XXXVI. But the holy scripture has prohibited such an exchange as this when it says, “Thou shalt not exchange good for Evil”{53}{#le 27:33.} (111) On this account therefore pleasure is accursed, and let us now see how well adapted to it are the curses which the scripture denounces against it, “Thou shalt be cursed” says God, “above all creatures.” Therefore, the whole race of animals is irrational andunder the guidance only of the external senses; but every one of the outward senses curses pleasure as a most inimical and hostile thing to it; for it is in reality hostile to the outward senses. And the proof of this is that, when we are sated with an immoderate indulgence in pleasure, we are not able either to see, or to hear, or to smell, or to taste, or to touch with any clearness of our faculties, but we make all our essays and approaches in an obscure and imbecile manner. (112) And this happens to us when we are for a moment at a distance from its infection; but at the exact moment of the enjoyment of pleasure we are completely deprived of all such perception as can arise from the operation of the outward senses, so that we seem to be mutilated. How then can it be anything but natural for the outward sense to denounce curses upon pleasure which thus deprives it of its faculties?
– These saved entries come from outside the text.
(* ===== verification/ClockTypes.v ===== *)
(** * ClockTypes: the numbers of the clock stay 32-bit words

    The fields of [struct timeout_entry], the time and the message registers
    of src/clock.c are 32-bit words, here unbounded integers.  Whatever the
    clients send, the clock keeps them in range, and the registers of each
    reply are those that the client calls of clock.c read. *)

From S2P Require Import Prelude Config Memory LinkedList Pool Kernel Clock Sysclock.

Record timeout_typed (t : timeout_entry) : Prop := {
  tt_caller : is_u32 (caller t);
  tt_aep : is_u32 (aep t);
  tt_periodic : is_u32 (periodic t);
  tt_period : is_u32 (period t);
  tt_next_event : is_u32 (next_event t)
}.

(** The reply to a request: one register, or error, timeout and time; the
    timeout is the null capability exactly when there is an error. *)
Definition reply_typed (m : message) (r : list Z) : Prop :=
  Forall is_u32 r /\
  if is_set m then length r = 3%nat /\ (nth 0 r 0 = 0 <-> nth 1 r 0 <> seL4_CapNull)
  else length r = 1%nat.

Definition signal_typed (e : event) : Prop :=
  match e with Ev_send ep now => is_u32 ep /\ ep <> seL4_CapNull /\ is_u32 now | Ev_reply _ => True end.

Definition requests (ls : list clock_label) : list message :=
  omap (fun l => match l with L_request m => Some m | _ => None end) ls.
Definition replies (evs : list event) : list (list Z) :=
  omap (fun e => match e with Ev_reply r => Some r | Ev_send _ _ => None end) evs.

(** The badge of a message is a word of the kernel's. *)
Definition badges_typed (ls : list clock_label) : Prop := Forall (fun m => is_u32 (badge m)) (requests ls).

(** Lists of words, one at a time. *)
Ltac typed_words := repeat first [apply Forall_nil_2 | apply Forall_cons_2]; try apply u32_range; try done.

Section clock_types.
Context {CFG : Config} {K : Type} {KER : Kernel K} {KOK : KernelOk K}.
Implicit Types (s : clock_state K) (c : aclock).

Definition evs_typed (ls : list clock_label) (evs : list event) : Prop :=
  Forall2 reply_typed (requests ls) (replies evs) /\ Forall signal_typed evs.

Lemma evs_typed_app ls1 ls2 evs1 evs2 : evs_typed ls1 evs1 -> evs_typed ls2 evs2 -> evs_typed (ls1 ++ ls2) (evs1 ++ evs2).
Proof.
  intros [H1 H2] [H3 H4]. unfold evs_typed, requests, replies. rewrite !omap_app.
  split; [by apply Forall2_app|by apply Forall_app].
Qed.

Lemma replies_fired now ts : replies (fired now ts) = [].
Proof. unfold fired. induction ts as [|t ts IH]; [done|]. rewrite filter_cons. by case_decide. Qed.

Lemma rep_aeps s c : clock_rep s c -> Forall (fun t => aep t <> seL4_CapNull /\ is_u32 (aep t)) (ac_timers c).
Proof. intros [(a & _ & _ & _ & _ & _ & [_ H]) _]. eapply Forall_impl; [exact H|]. cbn. tauto. Qed.

Lemma scan_one_typed now t : timeout_typed t -> Forall timeout_typed (scan_one now t).
Proof.
  intros [H1 H2 H3 H4 H5]. unfold scan_one. repeat case_match; typed_words. split; cbn; [done..|apply u32_range].
Qed.

Lemma fired_typed now ts : is_u32 now -> Forall (fun t => aep t <> seL4_CapNull /\ is_u32 (aep t)) ts ->
  Forall signal_typed (fired now ts).
Proof.
  intros Hn H. unfold fired. apply Forall_fmap, Forall_forall. intros t [_ Ht]%list_elem_of_filter.
  rewrite Forall_forall in H. cbn. by destruct (H t Ht).
Qed.

Lemma serve_typed s c m : clock_rep s c -> Forall timeout_typed (ac_timers c) -> is_u32 (badge m) ->
  reply_typed m (a_serve (caller_ep s) m c).1 /\ Forall timeout_typed (ac_timers (a_serve (caller_ep s) m c).2).
Proof.
  intros (( a & _ & _ & _ & _ & Htime & _) & Hne & Hep & _) Ht Hb.
  unfold reply_typed, a_serve, is_set. destruct (Z.eqb_spec (u32 (getMR 0 m)) SYSCLOCK_OP_CANCEL_TIMEOUT) as [->|Hc]; cbn.
  - split; [split; [by typed_words|done]|]. rewrite Forall_forall in Ht |- *. intros t [_ Hin]%list_elem_of_filter. by apply Ht.
  - destruct (u32 (getMR 0 m) =? SYSCLOCK_OP_SET_TIMEOUT); cbn; [|split; [split; [by typed_words|done]|done]].
    unfold a_set. destruct (_ <? _)%nat; cbn.
    + split; [split; [by typed_words|done]|]. apply Forall_app_2; [done|]. typed_words. split; cbn; [done..|apply u32_range|apply u32_range|apply u32_range].
    + split; [split; [by typed_words|done]|done].
Qed.

Lemma wp_typed_label s c l : clock_rep s c -> Forall timeout_typed (ac_timers c) -> label_ok l = true -> badges_typed [l] ->
  (label_slots l <= room (cspace_of (kernel s)))%nat ->
  wp (clock_run_label l) (fun _ s' => exists c' evs, clock_rep s' c' /\ Forall timeout_typed (ac_timers c') /\
    events s' = events s ++ evs /\ evs_typed [l] evs /\
    (room (cspace_of (kernel s')) + label_slots l = room (cspace_of (kernel s)))%nat) s.
Proof.
  intros Hrep Ht Hok Hb Hroom. destruct l as [m| |]; cbn in *.
  - apply Forall_inv in Hb. destruct (serve_typed s c m Hrep Ht Hb) as [Hr Ht'].
    eapply wp_mono; [by apply wp_server_step|]. intros [] s' (Hr' & He & Hren).
    eexists _, [_]. split; [exact Hr'|]. split; [done|]. split; [exact He|].
    split; [split; [apply Forall2_cons; by split|by typed_words]|]. unfold slot_renewed in Hren. unfold slots_needed in *. destruct (is_set m).
    + destruct Hren as [_ ->]. cbn. lia.
    + destruct Hren as [_ ->]. lia.
  - eapply wp_timer_advance; [done|]. intros s' Hr' He _ Hcs. exists (a_advance c), [].
    rewrite He, Hcs, app_nil_r. split_and!; [done..|by split; constructor|lia].
  - eapply wp_mono; [by apply wp_timer_scan|]. intros [] s' (Hr' & He & _ & Hcs).
    exists (a_scan c), (fired (ac_time c) (ac_timers c)). rewrite Hcs. split_and!; [done| |done| |lia].
    + cbn. apply Forall_bind. eapply Forall_impl; [exact Ht|]. intros t. apply scan_one_typed.
    + split; [rewrite replies_fired; constructor|]. apply fired_typed; [|by eapply rep_aeps].
      by destruct Hrep as [(a & _ & _ & _ & _ & Htime & _) _].
Qed.

Lemma wp_typed_run ls s c : clock_rep s c -> Forall timeout_typed (ac_timers c) ->
  Forall (fun l => label_ok l = true) ls -> badges_typed ls -> (run_slots ls <= room (cspace_of (kernel s)))%nat ->
  wp (clock_run ls) (fun _ s' => exists c' evs, clock_rep s' c' /\ Forall timeout_typed (ac_timers c') /\
    events s' = events s ++ evs /\ evs_typed ls evs) s.
Proof.
  revert s c. induction ls as [|l ls IH]; intros s c Hrep Ht Hok Hb Hroom.
  - apply wp_ret. exists c, []. rewrite app_nil_r. split_and!; [done..|by split; constructor].
  - apply Forall_cons in Hok as [Hl Hok]. unfold badges_typed in Hb. change (l :: ls) with ([l] ++ ls) in Hb. unfold requests in Hb.
    rewrite omap_app in Hb. apply Forall_app in Hb as [Hb1 Hb2].
    cbn in Hroom. cbn [clock_run]. wp_step. eapply wp_mono; [apply (wp_typed_label s c l Hrep Ht Hl Hb1); lia|].
    intros [] s1 (c1 & evs1 & Hr1 & Ht1 & He1 & Hy1 & Hrm). eapply wp_mono; [apply (IH s1 c1 Hr1 Ht1 Hok Hb2)|].
    { unfold run_slots in *. cbn in *. lia. }
    intros [] s2 (c2 & evs2 & Hr2 & Ht2 & He2 & Hy2). exists c2, (evs1 ++ evs2).
    split_and!; [done..|by rewrite He2, He1, app_assoc|by apply (evs_typed_app [l])].
Qed.

(** C13: The numbers of the clock have their types.  From start-up on, under
    any sequence of well-formed requests, ticks and scans, the time, the
    server's slot and the fields of every scheduled timeout are 32-bit words;
    each request is answered, in order, with as many words as its client reads,
    and a schedule request with a timeout that is null exactly when the reply
    reports an error; each signal goes to a capability that is not null. *)
Theorem clock_values_typed uninit h k s ls :
  heap_wf h -> pool_bytes SEL4OSAPI_SYSCLOCK_MAX_ENTRIES sizeof_timeout_entry <= avail h -> (0 < room (cspace_of k))%nat ->
  sysclock_boot uninit h k = Done s -> Forall (fun l => label_ok l = true) ls -> badges_typed ls ->
  (run_slots ls <= room (cspace_of (kernel s)))%nat ->
  exists s' c, clock_run ls s = Done (tt, s') /\ clock_rep s' c /\ is_u32 (time s') /\ is_u32 (caller_ep s') /\
    Forall timeout_typed (ac_timers c) /\
    Forall2 reply_typed (requests ls) (replies (events s')) /\ Forall signal_typed (events s').
Proof.
  intros Hwf Hmem Hk Hboot Hok Hb Hroom. destruct (wp_boot uninit h k Hwf Hmem Hk) as (s0 & Hb0 & Hc & He & _).
  rewrite Hboot in Hb0. injection Hb0 as <-.
  destruct (wp_typed_run ls s _ Hc ltac:(constructor) Hok Hb Hroom) as ([] & s' & Hr & c & evs & Hrep & Ht & He' & Hy1 & Hy2).
  rewrite He in He'. cbn in He'. exists s', c. rewrite He'. split_and!; try done.
  - by destruct Hrep as [(a & _ & _ & _ & -> & Htime & _) _].
  - by destruct Hrep as (_ & _ & ? & _).
Qed.
End clock_types.

#[local] Existing Instance default_config.

Lemma clock_values_typed_witness : exists s' c,
  clock_run [L_request sample_set; L_advance; L_scan; L_request sample_cancel] sample_booted = Done (tt, s') /\
  Forall timeout_typed (ac_timers c) /\ Forall2 reply_typed [sample_set; sample_cancel] (replies (events s')).
Proof.
  destruct (clock_values_typed sample_uninit sample_arena sample_kernel sample_booted
    [L_request sample_set; L_advance; L_scan; L_request sample_cancel]) as (s' & c & H1 & _ & _ & _ & H2 & H3 & _).
  - by split; cbn; try (intros l [? Hl]).
  - by vm_compute.
  - apply Nat.ltb_lt. by vm_compute.
  - apply sample_booted_ok.
  - by repeat constructor.
  - by repeat constructor.
  - apply Nat.leb_le. by vm_compute.
  - exists s', c. split; [exact H1|]. split; [exact H2|exact H3].
Defined.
XXXVII. (113) “And he is accursed beyond all the beasts of the field.” And I mean by this, beyond all the passions of the soul, for it is only there that the mind is wounded and destroyed. Why then does this one appear to be worse than all the other passions? Because it is almost at the bottom of them all, as a sort of base or foundation for them, for desire originates in the love of pleasure, and pain consists in the removal of pleasure; and fear again is caused by a desire to guard against its absence. So it is plain that all the passions are anchored on pleasure; and perhaps one might say that they would absolutely have had no existence at all if pleasure had not been previously laid down as a foundation to support them.